Сейчас жители Владивостока и Хабаровска могут легко добраться до границы с Китаем, а визу получить прямо там. Так зачем им Москва, куда ехать и долго, и дорого? И по какому праву она диктует им, как жить? Примерно так рассуждают на Дальнем Востоке последние тридцать лет. Процитирую слова политолога Константина Калачева из его интервью «Росбалту»: «Дальний Восток лечится в Южной Корее, за покупками ездит в Китай, отдыхать ездит в Таиланд»…
Что этой уже давно и не по воле дальневосточников сложившейся реальности может противопоставить сегодня федеральный центр? Зарплату, как в советские времена с учетом отдаленности и климатических условий повышать в несколько раз, по сравнению со средней зарплатой по России, никто не будет.
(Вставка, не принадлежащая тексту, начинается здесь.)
(** ** Project lists and rosters *)

(** The four methods that change a developer's project list keep it free
    of duplicates, for every developer and whether they return or
    raise. *)
Lemma mutators_keep_NoDup
    (s : Store) (D D' : dev_ref) (P : proj_ref)
    (Hdistinct : NoDup (projects (developer s D'))) :
  NoDup (projects (developer (exec (Developer.assign D P) s) D'))
  ∧ NoDup (projects
             (developer (exec (Developer.cancel_appointment D P) s) D'))
  ∧ NoDup (projects (developer (exec (Project.add_developer P D) s) D'))
  ∧ NoDup (projects (developer (exec (Project.remove_developer P D) s) D')).
Proof.
  assert (∀ ps : list proj_ref, NoDup ps →
            NoDup (if decide (P ∈ ps) then ps else ps ++ [P])) as Happend.
  { intros ps Hps. case_decide; [done|].
    apply NoDup_app. split; [done|]. split; [|apply NoDup_singleton].
    by intros x Hx ->%list_elem_of_singleton. }
  destruct (assign_exec s D P) as (Ha & _ & Ha' & _).
  destruct (cancel_exec s D P) as (_ & Hc & _ & Hc' & _).
  destruct (add_developer_exec s P D) as (_ & _ & _ & _ & Hadd & _ & Hadd' & _).
  destruct (remove_developer_exec s P D)
    as (_ & _ & _ & _ & Hrm & _ & Hrm' & _).
  destruct (decide (D' = D)) as [->|Hne].
  - rewrite Ha, Hc, Hadd, Hrm.
    auto using without_NoDup.
  - by rewrite Ha', Hc', Hadd', Hrm'.
Qed.

(** X2: on a project list free of duplicates [cancel_appointment]
    removes the project and nothing else, the other projects keeping
    their order; a second call changes nothing. *)
Theorem cancel_appointment_removes_exactly
    (s : Store) (D : dev_ref) (P : proj_ref)
    (Hdistinct : NoDup (projects (developer s D))) :
  ∃ s1, Developer.cancel_appointment D P s = (Return tt, s1)
        ∧ projects (developer s1 D)
          = filter (λ Q, Q ≠ P) (projects (developer s D))
        ∧ (P ∉ projects (developer s1 D))
        ∧ Developer.cancel_appointment D P s1 = (Return tt, s1).
Proof.
  destruct (cancel_exec s D P) as (Hret & Hps & _).
  exists (exec (Developer.cancel_appointment D P) s).
  assert (P ∉ projects
                (developer (exec (Developer.cancel_appointment D P) s) D))
    as Hgone by (rewrite Hps; by apply without_NoDup_absent).
  split; [by rewrite run_pair, Hret|].
  split; [by rewrite Hps, without_NoDup_filter|].
  split; [done|]. by apply cancel_absent.
Qed.

Lemma cancel_appointment_removes_exactly_witness :
  let s := exec two_websites blank_store in
  ∃ s1, Developer.cancel_appointment 2 0 s = (Return tt, s1)
        ∧ projects (developer s1 2)
          = filter (λ Q, Q ≠ 0) (projects (developer s 2))
        ∧ (0 ∉ projects (developer s1 2))
        ∧ Developer.cancel_appointment 2 0 s1 = (Return tt, s1).
Proof.
  intros s. apply (cancel_appointment_removes_exactly s 2 0).
  apply NoDup_singleton.
Defined.

Lemma add_then_remove_exec (s : Store) (P : proj_ref) (D : dev_ref) :
  let both := (Project.add_developer P D;; Project.remove_developer P D) in
  eval both s = Return tt
  ∧ developers (project (exec both s) P)
    = without D (developers (project s P) ++ [D])
  ∧ developers (project (exec both s) P) ≡ₚ developers (project s P)
  ∧ projects (developer (exec both s) D)
    = without P (projects (developer s D)).
Proof.
  intros both.
  destruct (add_developer_exec s P D) as (Hret & Hds & _ & _ & Hps & _).
  set (s1 := exec (Project.add_developer P D) s) in *.
  destruct (remove_developer_exec s1 P D)
    as (Hret2 & Hds2 & _ & _ & Hps2 & _).
  assert (D ∈ developers (project s1 P)) as Hin.
  { rewrite Hds. apply elem_of_app. right. by apply list_elem_of_singleton. }
  rewrite decide_True in Hret2 by done.
  unfold both. rewrite (eval_bind _ _ _ _ Hret), (exec_bind _ _ _ _ Hret).
  fold s1. split; [done|]. rewrite Hds2, Hps2, Hds, Hps.
  split; [done|]. split.
  - apply (Permutation_cons_inv (a := D)).
    rewrite without_Permutation by (rewrite <-Hds; done).
    by rewrite Permutation_app_comm.
  - case_decide as Hheld; [done|].
    by rewrite without_snoc, without_absent.
Qed.

(** X3: [add_developer] followed by [remove_developer] always returns;
    the roster ends up a rearrangement of what it was (the first
    occurrence of the developer goes, the appended one stays) and the
    developer no longer holds the first occurrence of the project,
    even if the project was held before the two calls. *)
Theorem add_then_remove_developer (s : Store) (P : proj_ref) (D : dev_ref) :
  let both := (Project.add_developer P D;; Project.remove_developer P D) in
  eval both s = Return tt
  ∧ developers (project (exec both s) P)
    = without D (developers (project s P) ++ [D])
  ∧ developers (project (exec both s) P) ≡ₚ developers (project s P)
  ∧ projects (developer (exec both s) D)
    = without P (projects (developer s D)).
Proof. apply add_then_remove_exec. Qed.

(** X4: if the developer is not in the roster, two [add_developer]
    calls and one [remove_developer] call leave the developer in the
    roster; if moreover the developer's project list has no duplicates,
    it no longer has the project: the two sides disagree. *)
Theorem add_twice_remove_once_unlinks_one_side
    (s : Store) (P : proj_ref) (D : dev_ref)
    (Hnew : D ∉ developers (project s P))
    (Hdistinct : NoDup (projects (developer s D))) :
  let calls := (Project.add_developer P D;; Project.add_developer P D;;
                Project.remove_developer P D) in
  eval calls s = Return tt
  ∧ developers (project (exec calls s) P) = developers (project s P) ++ [D]
  ∧ D ∈ developers (project (exec calls s) P)
  ∧ P ∉ projects (developer (exec calls s) D).
Proof.
  intros calls.
  destruct (add_developer_exec s P D) as (Hret & Hds & _ & _ & Hps & _).
  set (s1 := exec (Project.add_developer P D) s) in *.
  destruct (add_then_remove_exec s1 P D) as (Hret2 & Hds2 & _ & Hps2).
  unfold calls. rewrite (eval_bind _ _ _ _ Hret), (exec_bind _ _ _ _ Hret).
  fold s1. split; [done|].
  assert (developers
            (project
               (exec (Project.add_developer P D;;
                      Project.remove_developer P D) s1) P)
          = developers (project s P) ++ [D]) as Hroster.
  { rewrite Hds2, Hds, <-app_assoc, without_app_absent by done.
    simpl. by rewrite without_cons_eq. }
  split; [done|]. split.
  - rewrite Hroster. apply elem_of_app. right.
    by apply list_elem_of_singleton.
  - rewrite Hps2, Hps. case_decide as Hheld.
    + by apply without_NoDup_absent.
    + rewrite without_snoc by done. done.
Qed.

Lemma add_twice_remove_once_unlinks_one_side_witness :
  let s := exec (alice_and_website "09/30/2022") blank_store in
  let calls := (Project.add_developer 1 0;; Project.add_developer 1 0;;
                Project.remove_developer 1 0) in
  eval calls s = Return tt
  ∧ developers (project (exec calls s) 1) = developers (project s 1) ++ [0]
  ∧ 0 ∈ developers (project (exec calls s) 1)
  ∧ 1 ∉ projects (developer (exec calls s) 0).
Proof.
  intros s. apply (add_twice_remove_once_unlinks_one_side s 1 0).
  - apply not_elem_of_nil.
  - apply NoDup_nil_2.
Defined.

(** X5: [remove_developer] returns exactly when the roster holds the
    developer.  On a roster and a project list free of duplicates it
    then takes the developer out of the roster and the project out of
    the developer's list, leaves every other project and developer as
    they were, and a second call raises. *)
Theorem remove_developer_unlinks_both_sides
    (s0 : Store) (P0 : proj_ref) (D0 : dev_ref)
    (s : Store) (P : proj_ref) (D : dev_ref)
    (Hpresent : D ∈ developers (project s P))
    (Hroster : NoDup (developers (project s P)))
    (Hprojects : NoDup (projects (developer s D))) :
  (eval (Project.remove_developer P0 D0) s0 = Return tt
   ↔ D0 ∈ developers (project s0 P0))
  ∧ ∃ s1,
      Project.remove_developer P D s = (Return tt, s1)
      ∧ developers (project s1 P)
        = filter (λ E, E ≠ D) (developers (project s P))
      ∧ projects (developer s1 D)
        = filter (λ Q, Q ≠ P) (projects (developer s D))
      ∧ (D ∉ developers (project s1 P))
      ∧ (P ∉ projects (developer s1 D))
      ∧ (∀ P', P' ≠ P → project s1 P' = project s P')
      ∧ (∀ D', D' ≠ D → developer s1 D' = developer s D')
      ∧ is_ValueError (eval (Project.remove_developer P D) s1).
Proof.
  split.
  - destruct (remove_developer_exec s0 P0 D0) as (-> & _).
    by case_decide.
  - destruct (remove_developer_exec s P D)
      as (Hret & Hds & _ & Hothers & Hps & _ & Hdevs & _).
    set (s1 := exec (Project.remove_developer P D) s) in *.
    rewrite decide_True in Hret by done.
    assert (D ∉ developers (project s1 P)) as Hgone
      by (rewrite Hds; by apply without_NoDup_absent).
    exists s1. split; [by rewrite run_pair, Hret|].
    split; [by rewrite Hds, without_NoDup_filter|].
    split; [by rewrite Hps, without_NoDup_filter|].
    split; [done|].
    split; [rewrite Hps; by apply without_NoDup_absent|].
    split; [done|]. split; [done|].
    destruct (remove_developer_exec s1 P D) as (-> & _).
    rewrite decide_False by done. by eexists.
Qed.

Lemma remove_developer_unlinks_both_sides_witness :
  let s := exec (alice_and_website "09/30/2022";; Project.add_developer 1 0)
             blank_store in
  ∃ s1,
    Project.remove_developer 1 0 s = (Return tt, s1)
    ∧ (0 ∉ developers (project s1 1))
    ∧ (1 ∉ projects (developer s1 0))
    ∧ is_ValueError (eval (Project.remove_developer 1 0) s1).
Proof.
  intros s.
  destruct (remove_developer_unlinks_both_sides s 1 0 s 1 0)
    as (_ & s1 & Hrun & _ & _ & Hroster & Hprojects & _ & _ & Hagain).
  - by apply list_elem_of_singleton.
  - apply NoDup_singleton.
  - apply NoDup_singleton.
  - by exists s1.
Defined.

Lemma add_developers_exec (P : proj_ref) (ds : list dev_ref) (s : Store) :
  eval (add_developers P ds) s = Return tt
  ∧ developers (project (exec (add_developers P ds) s) P)
    = developers (project s P) ++ ds
  ∧ proj_fixed (project (exec (add_developers P ds) s) P)
    = proj_fixed (project s P).
Proof.
  revert s. induction ds as [|D rest IH]; intros s.
  - simpl. by rewrite app_nil_r.
  - destruct (add_developer_exec s P D) as (Hret & Hds & Hfixed & _).
    simpl add_developers.
    rewrite (eval_bind _ _ _ _ Hret), (exec_bind _ _ _ _ Hret).
    destruct (IH (exec (Project.add_developer P D) s)) as (-> & -> & ->).
    by rewrite Hds, Hfixed, <-app_assoc.
Qed.

(** X6: the limit of a project is never consulted: adding any number of
    developers in turn returns, puts them all on the roster in the order
    of the calls, and leaves the limit as it was, so the roster can
    outgrow it. *)
Theorem add_developer_ignores_limit
    (s : Store) (P : proj_ref) (ds : list dev_ref) :
  let s1 := exec (add_developers P ds) s in
  add_developers P ds s = (Return tt, s1)
  ∧ developers (project s1 P) = developers (project s P) ++ ds
  ∧ length (developers (project s1 P))
    = length (developers (project s P)) + length ds
  ∧ limit (project s1 P) = limit (project s P)
  ∧ (limit (project s P) < Z.of_nat (length ds) →
     limit (project s1 P) < Z.of_nat (length (developers (project s1 P))))%Z.
Proof.
  intros s1. destruct (add_developers_exec P ds s) as (Hret & Hds & Hfixed).
  fold s1 in Hds, Hfixed.
  assert (limit (project s1 P) = limit (project s P)) as Hlimit
    by (unfold proj_fixed in Hfixed; congruence).
  split; [by rewrite run_pair, Hret|]. split; [done|].
  rewrite Hds, length_app, Hlimit. repeat split; lia.
Qed.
Очередные распиаренные «мегапроекты»? Но их сейчас здесь просто нет. А когда и были, то это ведь на время — построили мост на остров Русский, работников распустили, и никого не волнует, как они будут жить дальше. Да и когда они работали на этой стройке, зарплаты там тоже были не намного выше, чем в той же Москве.
Заманивать людей на Дальний Восток бесплатным гектаром земли? Вопреки нынешним уверениям начальства, проект лопнул, как очередной пропагандистский пузырь. Кому вообще могла прийти в голову мысль заманивать на край света гектаром бесплатной земли в стране, 75% населения которой являются горожанами? Причем многие уже в третьем и четвертом поколениях.
Даже в начале XX века, когда крестьяне составляли 85% населения Российской империи и страдали от малоземелья, в Сибирь и на Дальний Восток по столыпинской реформе переселилось всего три миллиона человек из стомиллионного российского крестьянства…
Итак, если в реальности Кремль ничего не может дать Дальнему Востоку, что делать дальше? Сейчас возможны лишь те же тактические маневры, за счет которых Путин, собственно, и удерживает страну последние двадцать лет. Конечно, хабаровчанам не вернут их губернатора, вне зависимости от того виновен он в том, в чем его обвиняют, или нет. С точки зрения Москвы такой шаг означал бы, что Центр сдался, пошел на попятную, а для него это абсолютно неприемлемо. Власть может только побеждать, иначе ее авторитету конец. Однако и чисто силовой вариант решения хабаровской проблемы — дело крайне рискованное. Во всяком случае, до тех пор, пока хабаровские протесты носят мирный характер.
Все это означает, что сейчас тактика Кремля будет состоять в том, чтобы просто переждать, когда протесты сдуются сами собой. Такой способ политической борьбы у нас уже давно освоен. Однако перечисленные выше проблемы дальневосточных регионов, как и недовольство Москвой, от этого никуда не денутся. Они лишь будут копиться, чтобы в очередной раз взорваться в самый неподходящий для Кремля момент.